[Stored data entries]
# # # #

(* ===== verification/VerdictCsv.v ===== *)
(** * The verdict log as CSV

    Models [get_verdicts_csv] of [services/pool-verifier/src/handlers.rs]. The reader it is held against
    is the grammar of RFC 4180: cells separated by commas, rows ended by a line feed, a cell in quotes
    may hold anything with its quotes doubled. *)

From stdpp Require Import pretty.
From S2P Require Import Prelude Crates Protocol Consensus Mempool Policy VerifierStream VerdictLog Ingress License.

Definition comma : byte := x2c.
Definition quote : byte := x22.
Definition semicolon : byte := x3b.

(** ** Writing *)

(** [replace] of each quote by two. *)
Definition escape (s : bytes) : bytes := s ≫= fun b => if bool_decide (b = quote) then [quote; quote] else [b].
Definition quoted (s : bytes) : bytes := quote :: s ++ [quote].

(** The separators between cells and the line end. *)
Fixpoint join_cells (cells : list bytes) : bytes :=
  match cells with
  | [] => []
  | [c] => c ++ [newline]
  | c :: cells => c ++ comma :: join_cells cells
  end.

(** [join] with semicolons. *)
Fixpoint join_warnings (ws : list bytes) : bytes :=
  match ws with [] => [] | [w] => w | w :: ws => w ++ semicolon :: join_warnings ws end.

Definition num (z : Z) : bytes := lit (pretty z).
(** [map(to_string).unwrap_or_default()]. *)
Definition opt_num (o : option Z) : bytes := match o with Some z => num z | None => [] end.

(** The texts of a row, before quoting. *)
Module Row.
Record t : Type := mk {
  reason_code : bytes; reason_detail : bytes; reason : bytes; warnings : bytes; second_chance : bytes;
  still_absent : bytes }.
Definition texts (v : LoggedVerdict.t) : t :=
  mk (lit (unwrap_or (LoggedVerdict.reason_code v) (if LoggedVerdict.accepted v then "ok" else "")%string))
     (lit (unwrap_or (LoggedVerdict.reason_detail v) ""%string))
     (lit (unwrap_or (LoggedVerdict.reason v) "ok"%string))
     (join_warnings (lit <$> LoggedVerdict.safety_warnings v))
     (match LoggedVerdict.mempool_adjudication v with Some a => lit (MempoolAdjudicationRecord.outcome a) | None => [] end)
     (match LoggedVerdict.mempool_adjudication v with Some a => num (MempoolAdjudicationRecord.still_absent a) | None => [] end).
End Row.

Definition csv_row (v : LoggedVerdict.t) : bytes :=
  let r := Row.texts v in
  join_cells
    [num (LoggedVerdict.log_id v); num (LoggedVerdict.template_id v); num (LoggedVerdict.height v);
     num (LoggedVerdict.total_fees v); num (LoggedVerdict.tx_count v); lit (bool_str (LoggedVerdict.accepted v));
     lit (LoggedVerdict.fee_tier v); lit (LoggedVerdict.tier_source v); num (LoggedVerdict.min_avg_fee_used v);
     num (LoggedVerdict.avg_fee_sats_per_tx v); quoted (escape (Row.reason_code r)); quoted (escape (Row.reason_detail r));
     quoted (escape (Row.reason r)); num (LoggedVerdict.timestamp v); opt_num (LoggedVerdict.template_weight v);
     opt_num (LoggedVerdict.total_sigops v); opt_num (LoggedVerdict.coinbase_sigops v);
     opt_num (LoggedVerdict.created_at_unix_ms v); quoted (Row.warnings r); Row.second_chance r; Row.still_absent r].

Definition CSV_COLUMNS : list string :=
  ["log_id"; "template_id"; "height"; "total_fees"; "tx_count"; "accepted"; "fee_tier"; "tier_source"; "min_avg_fee_used";
   "avg_fee_sats_per_tx"; "reason_code"; "reason_detail"; "reason"; "timestamp"; "template_weight"; "total_sigops";
   "coinbase_sigops"; "created_at_unix_ms"; "safety_warnings"; "second_chance"; "second_chance_still_absent"].
Definition csv_header : bytes := join_cells (lit <$> CSV_COLUMNS).

(** The rows that are served. *)
Definition csv_tail (limit : option Z) (log : list LoggedVerdict.t) : list LoggedVerdict.t :=
  let limit := Z.min (unwrap_or limit 1000) 10000 in
  drop (Z.to_nat (saturating_sub (lenZ log) limit)) log.

Definition get_verdicts_csv (limit : option Z) (log : list LoggedVerdict.t) : bytes :=
  csv_header ++ mjoin (csv_row <$> csv_tail limit log).

(** ** Reading *)

Inductive place : Type := CellStart | InPlain | InQuotes | AfterQuote.

(** The cell and the row being read are kept in order; rows that are complete come out. *)
Fixpoint csv_read (at_ : place) (cell : bytes) (row : list bytes) (s : bytes) : option (list (list bytes)) :=
  match s with
  | [] => match at_, row with CellStart, [] => Some [] | _, _ => None end
  | b :: s =>
      let end_cell := csv_read CellStart [] (row ++ [cell]) s in
      let end_row := rows ← csv_read CellStart [] [] s; Some ((row ++ [cell]) :: rows) in
      match at_ with
      | InQuotes =>
          if bool_decide (b = quote) then csv_read AfterQuote cell row s
          else csv_read InQuotes (cell ++ [b]) row s
      | AfterQuote =>
          if bool_decide (b = quote) then csv_read InQuotes (cell ++ [quote]) row s
          else if bool_decide (b = comma) then end_cell
          else if bool_decide (b = newline) then end_row
          else None
      | _ =>
          if bool_decide (b = comma) then end_cell
          else if bool_decide (b = newline) then end_row
          else if bool_decide (b = quote) then (if match at_ with CellStart => true | _ => false end
                                               then csv_read InQuotes cell row s else None)
          else csv_read InPlain (cell ++ [b]) row s
      end
  end.

(** * Properties *)

(** A cell that needs no quotes. *)
Definition plain (s : bytes) : Prop := comma ∉ s /\ quote ∉ s /\ newline ∉ s.

(** What a row says, cell by cell. *)
Definition csv_fields (v : LoggedVerdict.t) : list bytes :=
  let r := Row.texts v in
  [num (LoggedVerdict.log_id v); num (LoggedVerdict.template_id v); num (LoggedVerdict.height v);
   num (LoggedVerdict.total_fees v); num (LoggedVerdict.tx_count v); lit (bool_str (LoggedVerdict.accepted v));
   lit (LoggedVerdict.fee_tier v); lit (LoggedVerdict.tier_source v); num (LoggedVerdict.min_avg_fee_used v);
   num (LoggedVerdict.avg_fee_sats_per_tx v); Row.reason_code r; Row.reason_detail r; Row.reason r;
   num (LoggedVerdict.timestamp v); opt_num (LoggedVerdict.template_weight v); opt_num (LoggedVerdict.total_sigops v);
   opt_num (LoggedVerdict.coinbase_sigops v); opt_num (LoggedVerdict.created_at_unix_ms v); Row.warnings r;
   Row.second_chance r; Row.still_absent r].

(** The texts of a record that go out unquoted or unescaped. *)
Definition clean (v : LoggedVerdict.t) : Prop :=
  plain (lit (LoggedVerdict.fee_tier v)) /\ plain (lit (LoggedVerdict.tier_source v)) /\
  quote ∉ Row.warnings (Row.texts v) /\ plain (Row.second_chance (Row.texts v)).

(** [written] is how a cell with content [c] stands in the text: up to the separator it is read as [c]. *)
Definition reads_as (written c : bytes) : Prop :=
  forall row s b, b = comma \/ b = newline ->
    csv_read CellStart [] row (written ++ b :: s) =
      if bool_decide (b = comma) then csv_read CellStart [] (row ++ [c]) s
      else rows ← csv_read CellStart [] [] s; Some ((row ++ [c]) :: rows).

Lemma reads_plain c : plain c -> reads_as c c.
Proof.
  intros (Hc & Hq & Hn) row s b Hb.
  assert (forall c cell, comma ∉ c -> quote ∉ c -> newline ∉ c -> csv_read InPlain cell row (c ++ b :: s) =
    if bool_decide (b = comma) then csv_read CellStart [] (row ++ [cell ++ c]) s
    else rows ← csv_read CellStart [] [] s; Some ((row ++ [cell ++ c]) :: rows)) as Hin.
  { clear Hc Hq Hn c. intros c. induction c as [|x c IH]; intros cell Hc Hq Hn; cbn [app csv_read].
    - rewrite app_nil_r. destruct Hb as [-> | ->]; done.
    - apply not_elem_of_cons in Hc as [Hc Hc'], Hq as [Hq Hq'], Hn as [Hn Hn'].
      rewrite !bool_decide_false by done. rewrite IH by done. by rewrite <-app_assoc. }
  destruct c as [|x c]; cbn [app csv_read]; [by destruct Hb as [-> | ->]|].
  apply not_elem_of_cons in Hc as [Hc Hc'], Hq as [Hq Hq'], Hn as [Hn Hn'].
  rewrite !bool_decide_false by done. by rewrite Hin.
Qed.

Lemma reads_quoted c : reads_as (quoted (escape c)) c.
Proof.
  intros row s b Hb. unfold quoted. cbn [app csv_read]. rewrite bool_decide_false by done. rewrite bool_decide_false by done.
  rewrite bool_decide_true by done. cbv beta iota.
  assert (forall c cell, csv_read InQuotes cell row ((escape c ++ [quote]) ++ b :: s) =
    if bool_decide (b = comma) then csv_read CellStart [] (row ++ [cell ++ c]) s
    else rows ← csv_read CellStart [] [] s; Some ((row ++ [cell ++ c]) :: rows)) as Hin.
  { clear c. intros c. induction c as [|x c IH]; intros cell.
    - cbn [escape mbind list_bind app csv_read]. rewrite bool_decide_true by done. rewrite app_nil_r. by destruct Hb as [-> | ->].
    - unfold escape. cbn [mbind list_bind]. fold (escape c). destruct (decide (x = quote)) as [->|Hx].
      + rewrite (bool_decide_true (quote = quote)) by done. cbn [app csv_read]. rewrite !(bool_decide_true (quote = quote)) by done.
        rewrite IH. by rewrite <-app_assoc.
      + rewrite (bool_decide_false (x = quote)) by done. cbn [app csv_read]. rewrite bool_decide_false by done.
        rewrite IH. by rewrite <-app_assoc. }
  apply (Hin c []).
Qed.

Lemma escape_clean c : quote ∉ c -> escape c = c.
Proof.
  induction c as [|x c IH]; [done|]. intros [Hx Hc]%not_elem_of_cons. unfold escape. cbn [mbind list_bind].
  rewrite bool_decide_false by done. fold (escape c). by rewrite IH.
Qed.

(** A row of cells is read as their contents. *)
Lemma reads_row written cells : Forall2 reads_as written cells -> written <> [] -> forall row s,
  csv_read CellStart [] row (join_cells written ++ s) = rows ← csv_read CellStart [] [] s; Some ((row ++ cells) :: rows).
Proof.
  intros Hf. induction Hf as [|w c written cells Hw Hf IH]; [done|]. intros _ row s.
  destruct written as [|w' written].
  - apply Forall2_nil_inv_l in Hf as ->. cbn [join_cells]. rewrite <-app_assoc. cbn [app]. by rewrite Hw by (by right).
  - change (join_cells (w :: w' :: written)) with (w ++ comma :: join_cells (w' :: written)).
    rewrite <-app_assoc. cbn [app]. rewrite Hw by (by left). rewrite bool_decide_true by done. rewrite IH by done.
    by rewrite <-app_assoc.
Qed.

(** ** The plain cells *)

#[global] Instance plain_dec s : Decision (plain s).
Proof. unfold plain. apply _. Defined.

Lemma plain_nil : plain [].
Proof. apply (bool_decide_unpack _). vm_compute. exact I. Qed.

Lemma plain_cons b s : plain [b] -> plain s -> plain (b :: s).
Proof. unfold plain. set_solver. Qed.

Lemma plain_digits x : forall s, plain (lit s) -> plain (lit (pretty_N_go x s)).
Proof.
  induction (N.lt_wf_0 x) as [x _ IH]; intros s Hs. assert (x = 0 \/ 0 < x)%N as [->|Hx] by lia; [by rewrite pretty_N_go_0|].
  rewrite pretty_N_go_step by done. apply IH; [by apply N.div_lt|].
  change (lit (String ?c s)) with (Ascii.byte_of_ascii c :: lit s). apply plain_cons; [|done].
  unfold pretty_N_char. repeat case_match; apply (bool_decide_unpack _); vm_compute; exact I.
Qed.

Lemma plain_N n : plain (lit (pretty (n : N))).
Proof. unfold pretty, pretty_N. case_decide; [apply (bool_decide_unpack _); vm_compute; exact I|]. apply plain_digits, plain_nil. Qed.

Lemma plain_num z : plain (num z).
Proof.
  unfold num. destruct z as [|p|p].
  - apply (bool_decide_unpack _). vm_compute. exact I.
  - apply (plain_N (Npos p)).
  - change (lit (pretty (Z.neg p))) with (x2d :: lit (pretty (Npos p))).
    apply plain_cons; [apply (bool_decide_unpack _); vm_compute; exact I|apply plain_N].
Qed.

Lemma plain_opt_num o : plain (opt_num o).
Proof. destruct o; [apply plain_num|apply plain_nil]. Qed.

#[local] Hint Resolve reads_plain reads_quoted plain_num plain_opt_num plain_nil : rg.

Lemma csv_row_reads v : clean v -> forall s,
  csv_read CellStart [] [] (csv_row v ++ s) = rows ← csv_read CellStart [] [] s; Some (csv_fields v :: rows).
Proof.
  intros (Ht & Hsrc & Hw & Hsc) s. unfold csv_row. cbv zeta. apply (reads_row _ (csv_fields v)); [|done].
  assert (plain (Row.still_absent (Row.texts v))) as Habs.
  { cbn. destruct (LoggedVerdict.mempool_adjudication v); auto with rg. }
  assert (plain (lit (bool_str (LoggedVerdict.accepted v)))) as Hb.
  { destruct (LoggedVerdict.accepted v); apply (bool_decide_unpack _); vm_compute; exact I. }
  unfold csv_fields. cbv zeta. repeat constructor; auto with rg.
  rewrite <-(escape_clean (Row.warnings (Row.texts v))) at 1 by done. apply reads_quoted.
Qed.

(** The export is lossless: an RFC 4180 reader gets the header and, for each of the last records up to
    the limit, its cells as they are in the record, whatever commas, quotes and line ends the texts of
    the rejection hold. *)
Theorem csv_round_trip limit log : Forall clean log ->
  csv_read CellStart [] [] (get_verdicts_csv limit log) = Some ((lit <$> CSV_COLUMNS) :: (csv_fields <$> csv_tail limit log)).
Proof.
  intros Hc. unfold get_verdicts_csv, csv_header. rewrite (reads_row _ (lit <$> CSV_COLUMNS)).
  - assert (forall l, Forall clean l -> csv_read CellStart [] [] (mjoin (csv_row <$> l)) = Some (csv_fields <$> l)) as ->; [|done|].
    { intros l Hl. induction Hl as [|v l Hv Hl IH]; [done|].
      change (mjoin (csv_row <$> v :: l)) with (csv_row v ++ mjoin (csv_row <$> l)). rewrite (csv_row_reads v Hv). by rewrite IH. }
    unfold csv_tail. cbv zeta. by apply Forall_drop.
  - apply Forall_Forall2_diag, Forall_forall. intros c Hin. apply reads_plain. revert c Hin. apply Forall_forall.
    apply (bool_decide_unpack _). vm_compute. exact I.
  - done.
Qed.

(** ** The records of the verifier are clean *)

Lemma warnings_clean ws : Forall (fun w => quote ∉ w) ws -> quote ∉ join_warnings ws.
Proof.
  induction 1 as [|w ws Hw Hws IH]; [by apply not_elem_of_nil|]. destruct ws as [|w' ws]; [done|].
  change (join_warnings (w :: w' :: ws)) with (w ++ semicolon :: join_warnings (w' :: ws)).
  rewrite elem_of_app, elem_of_cons. by intros [?|[?|?]].
Qed.

Lemma reason_no_quote r : quote ∉ lit (VerdictReason_as_str r).
Proof. destruct r; apply (bool_decide_unpack _); vm_compute; exact I. Qed.

Ltac plain_text := apply (bool_decide_unpack _); vm_compute; exact I.

(** Every record the ingress makes is clean, so that the export of a log it filled is lossless. *)
Theorem ingress_records_clean `{HexCrate} log_id env mempool_tx eval second_chance propose :
  clean (record_of log_id env mempool_tx eval second_chance propose) /\ clean (poisoned_record log_id env propose).
Proof.
  split; unfold clean, record_of, poisoned_record; cbn [LoggedVerdict.fee_tier LoggedVerdict.tier_source Row.texts Row.warnings
    Row.second_chance LoggedVerdict.safety_warnings LoggedVerdict.mempool_adjudication].
  - split_and!.
    + destruct (EvalResult.fee_tier eval); plain_text.
    + destruct mempool_tx; plain_text.
    + apply warnings_clean. rewrite !Forall_fmap. apply Forall_true. intros w. apply reason_no_quote.
    + destruct second_chance as [[]|]; cbn; plain_text.
  - split_and!; plain_text.
Qed.

Module VerdictCsvSample.
(** A rejection whose message has a comma, a quote and a line end. *)
Definition rejection : LoggedVerdict.t :=
  LoggedVerdict.mk 7 12 840000 100 2 false (Some "avg_fee_below_minimum"%string) (Some "avg_fee_below_minimum"%string)
    (Some (String.string_of_list_byte (lit "a, " ++ [quote; newline; quote] ++ lit " b"))) 1700000000 500 "mid" "measured" 50
    (Some 4000) None None None ["sigops_budget_warning"%string] None.

Lemma csv_round_trip_witness :
  csv_read CellStart [] [] (get_verdicts_csv (Some 1) [rejection; rejection]) =
    Some [lit <$> CSV_COLUMNS; csv_fields rejection].
Proof.
  rewrite (csv_round_trip (Some 1) [rejection; rejection]); [vm_compute; reflexivity|].
  assert (clean rejection) as Hc by (unfold clean; split_and!; plain_text).
  constructor; [exact Hc|]. constructor; [exact Hc|constructor].
Defined.
End VerdictCsvSample.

# # # #

- [What to produce]:
Working from the data above, extract solely the lines from the one containing "intros (Ht &" through the one containing "(** ** The records", exactly as they appear, both included.

- [Result of the exercise]:
  intros (Ht & Hsrc & Hw & Hsc) s. unfold csv_row. cbv zeta. apply (reads_row _ (csv_fields v)); [|done].
  assert (plain (Row.still_absent (Row.texts v))) as Habs.
  { cbn. destruct (LoggedVerdict.mempool_adjudication v); auto with rg. }
  assert (plain (lit (bool_str (LoggedVerdict.accepted v)))) as Hb.
  { destruct (LoggedVerdict.accepted v); apply (bool_decide_unpack _); vm_compute; exact I. }
  unfold csv_fields. cbv zeta. repeat constructor; auto with rg.
  rewrite <-(escape_clean (Row.warnings (Row.texts v))) at 1 by done. apply reads_quoted.
Qed.

(** The export is lossless: an RFC 4180 reader gets the header and, for each of the last records up to
    the limit, its cells as they are in the record, whatever commas, quotes and line ends the texts of
    the rejection hold. *)
Theorem csv_round_trip limit log : Forall clean log ->
  csv_read CellStart [] [] (get_verdicts_csv limit log) = Some ((lit <$> CSV_COLUMNS) :: (csv_fields <$> csv_tail limit log)).
Proof.
  intros Hc. unfold get_verdicts_csv, csv_header. rewrite (reads_row _ (lit <$> CSV_COLUMNS)).
  - assert (forall l, Forall clean l -> csv_read CellStart [] [] (mjoin (csv_row <$> l)) = Some (csv_fields <$> l)) as ->; [|done|].
    { intros l Hl. induction Hl as [|v l Hv Hl IH]; [done|].
      change (mjoin (csv_row <$> v :: l)) with (csv_row v ++ mjoin (csv_row <$> l)). rewrite (csv_row_reads v Hv). by rewrite IH. }
    unfold csv_tail. cbv zeta. by apply Forall_drop.
  - apply Forall_Forall2_diag, Forall_forall. intros c Hin. apply reads_plain. revert c Hin. apply Forall_forall.
    apply (bool_decide_unpack _). vm_compute. exact I.
  - done.
Qed.

(** ** The records of the verifier are clean *)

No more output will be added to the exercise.